The GPU should not wait for everyone to finish their sentence.
Continuous batching is the core serving trick behind modern LLM systems. It lets new requests join active work instead of waiting for a whole static batch to complete.
Old batching groups requests, runs them together, and waits. Continuous batching keeps the GPU busy by adding and removing sequences as users arrive and finish.
LLM requests have wildly different lengths. Without continuous batching, short prompts wait behind long generations and the GPU spends too much time underfilled.
The picture
Static batching was built for neat rectangles
Classic batching works beautifully when every item has roughly the same shape. LLM serving is messier. One user asks for a three-word answer; another asks for a market memo; a third pastes a long document. Static batches force that uneven work into a rigid schedule.
Continuous batching treats the active batch as a living thing. Finished sequences leave. New sequences enter. The server keeps feeding the GPU without waiting for a full batch boundary.
Why this matters for local hardware
On a DGX Spark, you do not have infinite GPUs to hide bad scheduling. The easiest way to waste the box is to serve one request at a time. Continuous batching is how one model becomes a shared resource.
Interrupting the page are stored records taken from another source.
(** X5: whatever the locale comparison does with the last names, the valid
    climbers come out of the parser in ascending order of session number
    and, within a session number, in the order of the category
    comparator. *)
Theorem X5_valid_climbers_sorted
    (localeCompare : string -> string -> Z) (data : list (list cell)) :
  StronglySorted notAfter (validClimbers (parseClimberData localeCompare data)).
Proof.
  unfold parseClimberData. destruct (len data <? 2); simpl; [constructor|].
  destruct (parseRows data) as [climbers sk]. simpl.
  apply sort_sorted_rel.
  - exact notAfter_trans.
  - apply climberOrder_le.
  - apply climberOrder_gt.
Qed.

Lemma rosterOrder_le (localeCompare : string -> string -> Z) (a b : Climber) :
  rosterOrder localeCompare a b <= 0 ->
  compareCategoriesRedpoint (category a) (category b) <= 0.
Proof.
  unfold rosterOrder.
  destruct (compareCategoriesRedpoint (category a) (category b) =? 0) eqn:Ec;
    cbn [negb]; intros H.
  - apply Z.eqb_eq in Ec. lia.
  - exact H.
Qed.

Lemma rosterOrder_gt (localeCompare : string -> string -> Z) (a b : Climber) :
  0 < rosterOrder localeCompare a b ->
  compareCategoriesRedpoint (category b) (category a) <= 0.
Proof.
  unfold rosterOrder. rewrite (compare_swap (category a) (category b)).
  destruct (compareCategoriesRedpoint (category a) (category b) =? 0) eqn:Ec;
    cbn [negb]; intros H.
  - apply Z.eqb_eq in Ec. lia.
  - lia.
Qed.

(** X6: every check-in list has its climbers in the order of the category
    comparator, whatever the locale comparison does with the last names. *)
Theorem X6_roster_sorted_by_category
    (localeCompare : string -> string -> Z) (climbers : list Climber) :
  Forall (fun roster =>
            StronglySorted
              (fun a b => compareCategoriesRedpoint (category a) (category b) <= 0)
              (snd roster))
    (checkInRosters localeCompare climbers).
Proof.
  unfold checkInRosters. apply Forall_forall. intros roster Hin.
  destruct (groupBySession climbers) as [sessionGroups|]; [|destruct Hin].
  apply in_map_iff in Hin as (sess & <- & _). simpl.
  apply sort_sorted_rel.
  - intros x y z. apply compare_le_trans.
  - apply rosterOrder_le.
  - apply rosterOrder_gt.
Qed.

(* ================================================================== *)
(** * Further properties of the registration parser *)
(* ================================================================== *)

Lemma takeDigits_allDigits (s : string) : allDigits (takeDigits s) = true.
Proof.
  induction s as [|c s IH]; simpl; [reflexivity|].
  destruct (isDigit c) eqn:E; simpl; [rewrite E; exact IH | reflexivity].
Qed.

Lemma matchDigits_allDigits (s m : string) :
  matchDigits s = Some m -> allDigits m = true.
Proof.
  induction s as [|c s IH]; simpl; intros H; [discriminate H|].
  destruct (isDigit c) eqn:E; [|auto].
  injection H as <-. simpl. rewrite E. simpl. apply takeDigits_allDigits.
Qed.

(** The token is a run of digits, or a text without any digit. *)
Lemma sessionToken_shape (text : string) :
  allDigits (sessionToken text) = true \/ matchDigits (sessionToken text) = None.
Proof.
  unfold sessionToken. destruct (matchDigits text) as [m|] eqn:E.
  - left. eapply matchDigits_allDigits. exact E.
  - right. exact E.
Qed.

Lemma sessionToken_trim (text : string) :
  trim text <> EmptyString -> trim (sessionToken text) <> EmptyString.
Proof.
  intros H. pose proof (sessionToken_not_blank text H) as Hb.
  apply orb_false_iff in Hb as [_ Hb]. apply String.eqb_neq in Hb. exact Hb.
Qed.

Section ParserSteps.

Variables firstnameIdx lastnameIdx bibIdx : Z.
Variable ticketColumns : list Ticket.t.

Lemma scanTickets_first (row : list cell) (fn ln b : cell) (climberName : string)
    (before after : list Ticket.t) (t : Ticket.t)
    (climbers : list Climber) (sk : list Skipped.t) :
  ticketsBlank row before ->
  trim (ticketText row t) <> EmptyString ->
  scanTickets row fn ln climberName b (before ++ t :: after) climbers sk
  = ((climbers
       ++ [mkClimber fn ln climberName b (Ticket.category t)
             (sessionToken (ticketText row t))])%list,
     sk, true).
Proof.
  intros Hblank Ht. induction Hblank as [|t0 rest Hb _ IH]; simpl.
  - rewrite ticket_guard.
    apply String.eqb_neq in Ht. rewrite Ht. cbn [negb].
    apply String.eqb_neq in Ht.
    pose proof (sessionToken_not_blank _ Ht) as Htok.
    unfold sessionToken, ticketText in Htok. rewrite Htok. reflexivity.
  - rewrite ticket_guard, Hb. simpl. exact IH.
Qed.

Lemma tickets_blank_or_first (row : list cell) (tickets : list Ticket.t) :
  ticketsBlank row tickets
  \/ exists before t after,
       tickets = (before ++ t :: after)%list
       /\ ticketsBlank row before
       /\ trim (ticketText row t) <> EmptyString.
Proof.
  induction tickets as [|t rest IH].
  - left. constructor.
  - destruct (String.eqb (trim (ticketText row t)) EmptyString) eqn:E.
    + apply String.eqb_eq in E. destruct IH as [IH | (before & t' & after & -> & Hb & Ht)].
      * left. constructor; assumption.
      * right. exists (t :: before), t', after. repeat split; try assumption.
        constructor; assumption.
    + apply String.eqb_neq in E. right. exists [], t, rest.
      repeat split; [constructor | exact E].
Qed.

(** What a row does to the two lists: nothing, one climber more, or one
    skipped entry more. *)
Lemma processRow_cases (st : list Climber * list Skipped.t) (dataRow : list cell) :
  let st' := processRow firstnameIdx lastnameIdx bibIdx ticketColumns st dataRow in
  st' = st
  \/ (exists (t : Ticket.t) (c : Climber),
        In t ticketColumns
        /\ category c = Ticket.category t
        /\ (exists text, trim text <> EmptyString /\ session c = sessionToken text)
        /\ st' = ((fst st ++ [c])%list, snd st))
  \/ (exists s, Skipped.reason s = noRegistration
                /\ st' = (fst st, (snd st ++ [s])%list)).
Proof.
  cbv zeta. unfold processRow.
  set (row := splitRow dataRow).
  destruct (negb (truthy (orEmpty (at_ row firstnameIdx)))
            && negb (truthy (orEmpty (at_ row lastnameIdx)))).
  - left. reflexivity.
  - destruct (tickets_blank_or_first row ticketColumns)
      as [Hblank | (before & t & after & Heq & Hblank & Ht)].
    + rewrite (scanTickets_blank _ _ _ _ _ _ _ _ Hblank). cbn [negb andb].
      destruct (strTruthy _).
      * right. right. eexists. split; [|reflexivity]. reflexivity.
      * left. destruct st; reflexivity.
    + rewrite Heq. rewrite (scanTickets_first _ _ _ _ _ _ _ _ _ _ Hblank Ht).
      cbn [negb andb]. right. left.
      exists t. eexists. split; [|split; [|split]].
      4: reflexivity.
      * apply in_or_app; right; left; reflexivity.
      * reflexivity.
      * exists (ticketText row t). split; [exact Ht | reflexivity].
Qed.

Lemma fold_processRow_count (rows : list (list cell))
    (st : list Climber * list Skipped.t) :
  let st' := fold_left (processRow firstnameIdx lastnameIdx bibIdx ticketColumns) rows st in
  len (fst st') + len (snd st') <= len (fst st) + len (snd st) + len rows.
Proof.
  cbv zeta. revert st; induction rows as [|r rows IH]; intros st; simpl fold_left.
  - unfold len; simpl; lia.
  - specialize (IH (processRow firstnameIdx lastnameIdx bibIdx ticketColumns st r)).
    assert (Hstep : len (fst (processRow firstnameIdx lastnameIdx bibIdx ticketColumns st r))
                    + len (snd (processRow firstnameIdx lastnameIdx bibIdx ticketColumns st r))
                    <= len (fst st) + len (snd st) + 1).
    { destruct (processRow_cases st r) as [H | [(t & c & _ & _ & _ & H) | (s & _ & H)]];
        rewrite H; unfold len; simpl; rewrite ?length_app; simpl; lia. }
    unfold len in *. simpl List.length. lia.
Qed.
This is also why vLLM became such a big deal: it packaged the scheduling and memory ideas into something builders could actually run.
The user-facing tradeoff
Batching improves throughput, but it can add queueing delay. The art is choosing policies that keep the GPU full without making the first token feel dead. That is why Day 2’s metrics matter before Day 3’s tuning.
The non-technical version
Static batching is like waiting for a full elevator, riding together, then making everyone exit before the next group can enter. Continuous batching is like an escalator: people step on and off while the machine keeps moving.
That is why the idea is so powerful for chat. Conversations are uneven. Some end quickly, some go long, and new ones arrive at weird times. The scheduler keeps the escalator full without freezing the whole system at every stop.
What vLLM is really buying you
- It keeps active requests grouped so the GPU sees useful parallel work.
- It admits new requests without waiting for every existing request to finish.
- It pairs batching with KV-cache management, because scheduling and memory are tied together.
- It exposes a normal API so the hard machinery hides behind a simple service shape.
How to know it is working
Run the same load test against naive one-at-a-time serving and then against vLLM. You are looking for aggregate throughput to rise much faster than user pain rises. If tokens/sec improves but p95 latency becomes ugly, the scheduler is winning on the server and losing on the product.
Vocabulary to keep
If the batch looks like a train that only leaves the station every few minutes, it is static. If it looks like an escalator with people stepping on and off, it is continuous.
time 0: A enters, starts decoding time 1: B enters while A is still decoding time 2: C enters; A finishes and leaves time 3: D takes A's slot The GPU keeps working on active sequences instead of restarting from scratch.
Continuous batching turns scattered chats into a steady stream of GPU work.